FELIX SAT CROSS-LEGGED next to his wife on the floor of a rented parlour-sized room that one could mistake for a Zumba studio. The hall was situated in an upscale area of Mae Sot, a city on the western edge of Thailand, near its border with Myanmar. Felix was not there to learn to dance. He was there to help other refugees from Myanmar, who come here to learn to bake bread and pick up other survival skills. The refugees had all come to Mae Sot after fleeing air strikes and forced military conscription back home.
The space was run by Heroes Assist Migrants, or HAM, a Myanmar citizens’ initiative that works with the refugee community in Thailand. HAM’s founder, Kaori, who asked to be identified by a single name, collaborates with leaders in the refugee community, such as Felix, to help others who have come to Mae Sot.

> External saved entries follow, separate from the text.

(** The text that has reached a stream. *)
Fixpoint text_of (fd : Stream) (tr : list Event) : string :=
  match tr with
  | [] => ""
  | Write Stdout s :: rest =>
      match fd with
      | Stdout => (s ++ text_of fd rest)%string
      | Stderr => text_of fd rest
      end
  | Write Stderr s :: rest =>
      match fd with
      | Stderr => (s ++ text_of fd rest)%string
      | Stdout => text_of fd rest
      end
  | _ :: rest => text_of fd rest
  end.

(** A newline, and [print line]'s text. *)
Definition nl : string := String "010"%char "".

(** *** Statements

    A statement runs on a store [S]; it completes normally with a value,
    or abruptly ([sys.exit], an exception on its way up). *)
Inductive Completion (S A : Type) : Type :=
| Normal (a : A) (st : S)
| Abrupt (t : Termination) (st : S).
Arguments Normal {S A} a st.
Arguments Abrupt {S A} t st.

Definition Stmt (S A : Type) : Type := S -> Completion S A.

(** The store a statement leaves behind, however it completes. *)
Definition final_store {S A} (c : Completion S A) : S :=
  match c with
  | Normal _ st => st
  | Abrupt _ st => st
  end.

Definition ret {S A} (a : A) : Stmt S A := fun st => Normal a st.

Definition bind {S A B} (m : Stmt S A) (k : A -> Stmt S B) : Stmt S B :=
  fun st =>
    match m st with
    | Normal a st' => k a st'
    | Abrupt t st' => Abrupt t st'
    end.

Definition raise {S A} (e : Exn) : Stmt S A :=
  fun st => Abrupt (Uncaught e) st.

Definition sys_exit {S A} (code : Z) : Stmt S A :=
  fun st => Abrupt (SysExit code) st.

Definition modify {S} (f : S -> S) : Stmt S unit :=
  fun st => Normal tt (f st).

Definition gets {S A} (f : S -> A) : Stmt S A :=
  fun st => Normal (f st) st.

(** Reading a module-level variable: [NameError] when it is unbound. *)
Definition load {S A} (var : string) (slot : S -> option A) : Stmt S A :=
  fun st =>
    match slot st with
    | Some v => Normal v st
    | None => Abrupt (Uncaught (NameError var)) st
    end.

(** [for x in xs: body]; an abrupt completion of the body leaves the loop. *)
Fixpoint for_each {S X} (body : X -> Stmt S unit) (xs : list X) : Stmt S unit :=
  match xs with
  | [] => ret tt
  | x :: rest => bind (body x) (fun _ => for_each body rest)
  end.

End Py.
Import Py.

Declare Scope py_scope.
Delimit Scope py_scope with py.
Notation "x <- m ;; k" := (bind m (fun x => k))
  (at level 61, m at next level, right associativity) : py_scope.
Notation "m ;; k" := (bind m (fun _ => k))
  (at level 61, right associativity) : py_scope.

(** ** dnspython *)

(** [dns.rdatatype.NS] and [dns.rdatatype.SOA], which the script gets from
    [from dns.rdatatype import *]. *)
Definition NS : Z := 2.
Definition SOA : Z := 6.

(** The part of dnspython that the script calls into.  [Name] is
    [dns.name.Name]; [Payload] stands for the type-specific fields of a
    [dns.rdata.Rdata]; [payload_cmp] is the [_cmp] method that every rdata
    type overrides (0 when the two payloads are canonically equal). *)
Class DnsPython : Type := {
  Name : Type;
  Payload : Type;
  name_to_text : Name -> string;
  payload_cmp : Z -> Payload -> Payload -> Z;
  payload_to_text : Z -> Payload -> string
}.

Section Script.

Context {dnspython : DnsPython}.

(** A [dns.rdata.Rdata]: it has a class, a type and its payload, and no
    TTL (the TTL belongs to the rdataset that holds it). *)
Record Rdata : Type := mkRdata {
  rdclass : Z;
  rdtype : Z;
  payload : Payload
}.

(** Modelled from the spec: [Rdata.__eq__], which the test [rd == rdata]
    calls; it belongs to dnspython and is not part of this repository.  Two
    rdatas are equal when class and type are equal and the payloads are
    equal under the canonical comparison of the type. *)
Definition rdata_eq (self other : Rdata) : bool :=
  if negb (rdclass self =? rdclass other) || negb (rdtype self =? rdtype other)
  then false
  else payload_cmp (rdtype self) (payload self) (payload other) =? 0.

(** [str(rdata)] *)
Definition rdata_to_text (r : Rdata) : string :=
  payload_to_text (rdtype r) (payload r).

(** One item of [z.iterate_rdatas()]: [(name, ttl, rdata)]. *)
Definition Entry : Type := Name * Z * Rdata.

(** What [r.query(name, rdtype, rdclass)] does: it returns a
    [dns.resolver.Answer], whose rrset has a TTL and the rdatas that
    iterating the answer yields, or it raises. *)
Inductive QueryResult : Type :=
| Answer (ttl : Z) (rds : list Rdata)
| Raises (e : DNSException).

(** Values the variable [result] takes: the empty string, an rdata, or an
    exception class. *)
Inductive ResultVal : Type :=
| VStr (s : string)
| VRdata (r : Rdata)
| VClass (e : DNSException).

(** The options as [parser.parse_args()] returns them. *)
Record Opts : Type := mkOpts {
  zone : option string;
  zonefile : option string;
  nameserver : option string;
  verbose : bool;
  compare_soa : bool;
  compare_ns : bool
}.

(** What the script finds outside itself: whether dnspython can be
    imported, what loading the zone file gives, and the name server.  The
    server is asked with the number of queries sent before, so that it may
    answer the same question differently each time. *)
Record Env : Type := mkEnv {
  dnspython_installed : bool;
  from_file : string -> string -> Exn + list Entry;
  query : nat -> string -> Name -> Z -> Z -> QueryResult
}.

(** *** The store *)

(** The module-level variables of the script, and the two things it
    changes outside itself: the queries sent so far and the output. *)
Record State : Type := mkState {
  matches : Z;
  mismatches : Z;
  match_ : option bool;
  result : option ResultVal;
  rd : option Rdata;
  issued : nat;
  out : list Event
}.

(** The store before line 36.  The two counters are assigned at lines 74
    and 75 before they are read; [match], [result] and [rd] are unbound. *)
Definition initial : State :=
  mkState 0 0 None None None 0%nat [].

Definition set_matches (n : Z) (st : State) : State :=
  mkState n (mismatches st) (match_ st) (result st) (rd st) (issued st) (out st).
Definition set_mismatches (n : Z) (st : State) : State :=
  mkState (matches st) n (match_ st) (result st) (rd st) (issued st) (out st).
Definition set_match (b : bool) (st : State) : State :=
  mkState (matches st) (mismatches st) (Some b) (result st) (rd st) (issued st) (out st).
Definition set_result (v : ResultVal) (st : State) : State :=
  mkState (matches st) (mismatches st) (match_ st) (Some v) (rd st) (issued st) (out st).
Definition set_rd (r : Rdata) (st : State) : State :=
  mkState (matches st) (mismatches st) (match_ st) (result st) (Some r) (issued st) (out st).
Definition sent (st : State) : State :=
  mkState (matches st) (mismatches st) (match_ st) (result st) (rd st) (S (issued st)) (out st).
Definition emitted (ev : Event) (st : State) : State :=
  mkState (matches st) (mismatches st) (match_ st) (result st) (rd st) (issued st)
    (out st ++ [ev]).

Local Open Scope py_scope.

Definition Stm (A : Type) : Type := Stmt State A.

(** *** Output *)

Definition emit (ev : Event) : Stm unit := modify (emitted ev).

(** The text that [print e1, ..., en] sends once every [ei] is evaluated:
    the items separated by a space, then a newline. *)
Definition print_text (items : list string) : string :=
  (String.concat " " items ++ nl)%string.

(** [print e1, ..., en].  Python 2 evaluates and writes the items one after
    the other, so when [ei] raises, the items before it are already out.
    A statement that runs to its end is recorded as one [Write]. *)
Fixpoint print_items (done : list string) (items : list (Stm string)) : Stm unit :=
  match items with
  | [] => emit (Write Stdout (print_text done))
  | item :: rest =>
      fun st =>
        match item st with
        | Normal s st' => print_items (done ++ [s]) rest st'
        | Abrupt t st' =>
            Abrupt t
              match done with
              | [] => st'
              | _ => emitted (Write Stdout (String.concat " " done)) st'
              end
        end
  end.

Definition print (items : list (Stm string)) : Stm unit := print_items [] items.

(** ['%s' % o] for an option of the command line: the text, or [None]. *)
Definition str_opt (o : option string) : string :=
  match o with
  | Some s => s
  | None => "None"
  end.

Definition is_None {A} (o : option A) : bool :=
  match o with
  | Some _ => false
  | None => true
  end.

(** *** The comparison loop, lines 76 to 114 *)

(** Lines 86 to 89: [for rd in ans: result = rd; if rd == rdata: match = True] *)
Definition answer_loop (rdata : Rdata) (ans : list Rdata) : Stm unit :=
  for_each
    (fun x =>
       modify (set_rd x) ;;
       modify (set_result (VRdata x)) ;;
       if rdata_eq x rdata then modify (set_match true) else ret tt)
    ans.

(** What the [try] statement does with the outcome of the query: the
    answer loop, or the handler of [except DNSException, e]. *)
Definition comparator (rdata : Rdata) (qr : QueryResult) : Stm unit :=
  match qr with
  | Answer _ rds => answer_loop rdata rds
  | Raises e => modify (set_result (VClass e))
  end.

(** Line 85: [r.query(name, rdata.rdtype, rdata.rdclass)], sent to the one
    server of [r.nameservers]. *)
Definition r_query (env : Env) (opts : Opts) (name : Name) (rdata : Rdata)
  : Stm QueryResult :=
  fun st =>
    Normal
      (query env (issued st) (str_opt (nameserver opts)) name
         (rdtype rdata) (rdclass rdata))
      (sent st).

(** Lines 82 to 92 *)
Definition try_query (env : Env) (opts : Opts) (name : Name) (rdata : Rdata)
  : Stm unit :=
  modify (set_match false) ;;
  modify (set_result (VStr "")) ;;
  qr <- r_query env opts name rdata ;;
  comparator rdata qr.

(** Line 101, the text of the banner line *)
Definition banner (description : string) (opts : Opts) (name : Name) (rdata : Rdata)
  : string :=
  (description ++ " querying " ++ str_opt (nameserver opts)
     ++ ": name='" ++ name_to_text name
     ++ "' type='" ++ str_int (rdtype rdata)
     ++ "' class='" ++ str_int (rdclass rdata) ++ "' ...")%string.

(** Lines 95 to 103 *)
Definition verbose_block (opts : Opts) (name : Name) (rdata : Rdata) : Stm unit :=
  m <- load "match" match_ ;;
  let description := if m : bool then "[Match]" else "[MIS-MATCH]" in
  print [ret "----"] ;;
  print [ret (banner description opts name rdata)] ;;
  print [ret "Expected: "; ret (rdata_to_text rdata)] ;;
  print [ret "Got     : "; r <- load "rd" rd ;; ret (rdata_to_text r)].

(** Lines 105 to 114 *)
Definition count_block (opts : Opts) : Stm unit :=
  m <- load "match" match_ ;;
  if m : bool then
    (if negb (verbose opts)
     then emit (Write Stdout ".") ;; emit (Flush Stdout)
     else ret tt) ;;
    modify (fun st => set_matches (matches st + 1) st)
  else
    (if negb (verbose opts)
     then emit (Write Stdout "X") ;; emit (Flush Stdout)
     else ret tt) ;;
    modify (fun st => set_mismatches (mismatches st + 1) st).

(** Lines 77 to 80: the two [continue] tests *)
Definition skipped (opts : Opts) (rdata : Rdata) : bool :=
  if (rdtype rdata =? SOA) && negb (compare_soa opts) then true
  else if (rdtype rdata =? NS) && negb (compare_ns opts) then true
  else false.

(** Lines 82 to 114, what is done for a record that is not skipped *)
Definition compare_record (env : Env) (opts : Opts) (name : Name) (rdata : Rdata)
  : Stm unit :=
  try_query env opts name rdata ;;
  (if verbose opts then verbose_block opts name rdata else ret tt) ;;
  count_block opts.

(** The body of [for (name, ttl, rdata) in z.iterate_rdatas()] *)
Definition loop_body (env : Env) (opts : Opts) (e : Entry) : Stm unit :=
  let '(name, ttl, rdata) := e in
  if skipped opts rdata then ret tt
  else compare_record env opts name rdata.

(** *** The script *)

(** Line 65 *)
Definition missing_required (opts : Opts) : bool :=
  is_None (zone opts) || is_None (zonefile opts) || is_None (nameserver opts).

(** Line 69: [dns.zone.from_file(opts.zonefile, origin=opts.zone,
    relativize=False)]; what it raises is not caught. *)
Definition load_zone (env : Env) (opts : Opts) : Stm (list Entry) :=
  match from_file env (str_opt (zonefile opts)) (str_opt (zone opts)) with
  | inl e => raise e
  | inr z => ret z
  end.

(** Lines 115 to 122 *)
Definition epilogue (opts : Opts) : Stm unit :=
  print [ret "done"] ;;
  print [ret (nl ++ "Results:")%string] ;;
  print [ret "Matches:     "; n <- gets matches ;; ret (str_int n)] ;;
  print [ret "Mis-matches: "; n <- gets mismatches ;; ret (str_int n)] ;;
  n <- gets mismatches ;;
  if negb (verbose opts) && (0 <? n)
  then print [ret " (re-run with --verbose to see details of the mis-matches )"]
  else ret tt.

(** Lines 36 to 44: the [try] around the imports of dnspython *)
Definition import_guard (env : Env) : Stm unit :=
  if dnspython_installed env then ret tt
  else
    print [ret "Please install dnspython:"] ;;
    print [ret "$ sudo easy_install dnspython"] ;;
    sys_exit (-1).

(** Lines 64 to 122: what the script does with the options *)
Definition after_options (env : Env) (opts : Opts) : Stm unit :=
  (if missing_required opts
   then
     print [ret "Error: required arguments: --zone, --file, --server"] ;;
     sys_exit (-1)
   else ret tt) ;;
  z <- load_zone env opts ;;
  modify (set_matches 0) ;;
  modify (set_mismatches 0) ;;
  for_each (loop_body env opts) z ;;
  epilogue opts.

Felix, who also asked to be identified by just his first name, was once a general surgeon in Yangon, but that changed during the military coup in Myanmar in 2021 and the anti-military protests that followed. “I was detained for writing that the cause of a protester’s death was due to bullet injury in his death certificate,” he told me. This action led to his detention for four days after the coup. After his release, he joined the People’s Defence Forces, a conglomeration of armed civilian groups and ethnic armed organisations fighting the ruling military junta. Inspired by his late father, who had served in a similar armed group during an earlier spell of military rule in Myanmar, Felix signed up with the defence unit of the Karen National Union (KNU). He showed me his KNU identity card, which had a mugshot of him in fatigues. It was the only proof of identity he carried.
Felix was badly injured in action when he was struck by a 60-millimetre rocket, and he retired from the KNU in 2022. Since then, he has been helping others in Myanmar from his base in Mae Sot. He works as a doctor helping people in the civil disobedience movement – political workers as well as combatants – with medical aid and food supplies. “We must have helped over ninety human-rights defenders,” he said.